Commentary: Browser Exposure

In late November, researchers disclosed they had identified a critical Zero-Day vulnerability in Internet Explorer (IE) 6 and IE 7.

A Zero-Day flaw is a software coding condition that malicious software or hackers take advantage of on the same day that the vulnerability becomes publicly known. However, this might be something different.

Secunia, a Danish vulnerability tracking vendor, said the flaw could be exploited by hackers to hijack fully-patched Windows XP Service Pack 3 (SP3) machines. It rated the vulnerability "highly critical," next to the highest threat ranking. Microsoft acknowledged the bug and noted that the vulnerability does not affect Internet Explorer 8.

The vendor said it isn't aware of any existing attacks using that flaw, and might decide to release a patch once it has finished its investigation.

What’s disturbing is how many computer users are still using IE 6 and IE 7 browsers on their machines.

IE 6 was released in April 2001 and IE 7 followed in October 2006. According to Market Share as of October 2008, the latest data available showed IE 6 was used by 37.0 percent of users and IE 7 by 35.8 percent of users. Cumulatively, IE 6 and IE 7 were used by more than 70 percent the online community. The exposure to potential exploitation has been around for eight years.

As cyber security strategists will say, it is extremely dangerous to think cyber attackers (criminals, spies, extremists and terrorists) sit around and wait for vulnerabilities to be announced so they can take advantage of the newly discovered flaw. Do you think the Defense Department is just sitting around waiting for vulnerability announcements to build offensive, defensive and intelligence gathering cyber capabilities?

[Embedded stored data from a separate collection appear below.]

End Py.
Export Py.

Declare Scope result_scope.
Delimit Scope result_scope with result.
Notation "x <- m ;; k" := (rbind m (fun x => k))
  (at level 61, m at next level, right associativity) : result_scope.
Notation "' pat <- m ;; k" := (rbind m (fun x => match x with pat => k end))
  (at level 61, pat pattern, m at next level, right associativity) : result_scope.

(** ** Float arithmetic, as the tasks use it *)

Class Arith : Type := {
  num : Type;
  (** int to float, as [float(n)] and as the promotion of an int operand *)
  of_int : Z -> result num;
  fadd : num -> num -> num;
  fsub : num -> num -> num;
  fmul : num -> num -> num;
  (** true division; raises ZeroDivisionError *)
  fdiv : num -> num -> result num;
  (** [x ** 2]; raises OverflowError *)
  fsquare : num -> result num;
  (** [math.sqrt]; raises ValueError *)
  fsqrt : num -> result num;
  (** [int(x)], truncation toward zero *)
  to_int : num -> result Z;
  (** [x > n] for an int [n] *)
  fgt_int : num -> Z -> bool
}.

(** *** IEEE 754 binary64, CPython's float *)

Module Binary64.

(** Nearest-even rounding of an integer; OverflowError where it does not fit. *)
Definition of_int (z : Z) : result float :=
  let f := SF2Prim (binary_normalize prec emax z 0 false) in
  if is_infinity f then Raise OverflowError else Ok f.

Definition fdiv (x y : float) : result float :=
  if (y =? 0)%float then Raise ZeroDivisionError else Ok (x / y)%float.

(** [float_pow] reports a finite base whose power is infinite. *)
Definition fsquare (x : float) : result float :=
  let y := (x * x)%float in
  if is_finite x && is_infinity y then Raise OverflowError else Ok y.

Cyber attackers are more likely to be looking for flaws much the same way as done by security researchers. Once discovered, they can take advantage of the vulnerability for an extended period given it is not publicly known. Uncovering compromises based on a vulnerability like this that dates back to 2001 is nearly impossible. We simply do not know when cyber attackers became aware of the opportunity this vulnerability created. This example is a symptom of an industry problem that must be addressed now.

As I’ve noted in a previous column for Defense Systems, coding errors, hidden within the production code, open thousands of new security holes each year and a threat to systems security. It did not take long until an instance of this was made public that clearly illustrates the magnitude of this kind of threat.

This is not just a Microsoft problem. It is an industrywide problem that has national security implications. Multiple studies suggest that approximately 50 percent of development costs are in testing. Doing more of the same thing is not the answer. As the old saying goes, doing the same thing over and over again and expecting different results is the definition of insanity.

New testing methods must be developed to effectively and efficiently evaluate software code. In addition, new security measures must be built in to mask and obscure system vulnerabilities and limit cyber attackers' capabilities to exploit flaws in our critical systems.

Finally, the software industry, our military and intelligence organizations must work together and not just in research and advancing technologies that help mitigate this threat, but in sharing cyber intelligence around active exploitation and specific methods used in cyber attacks.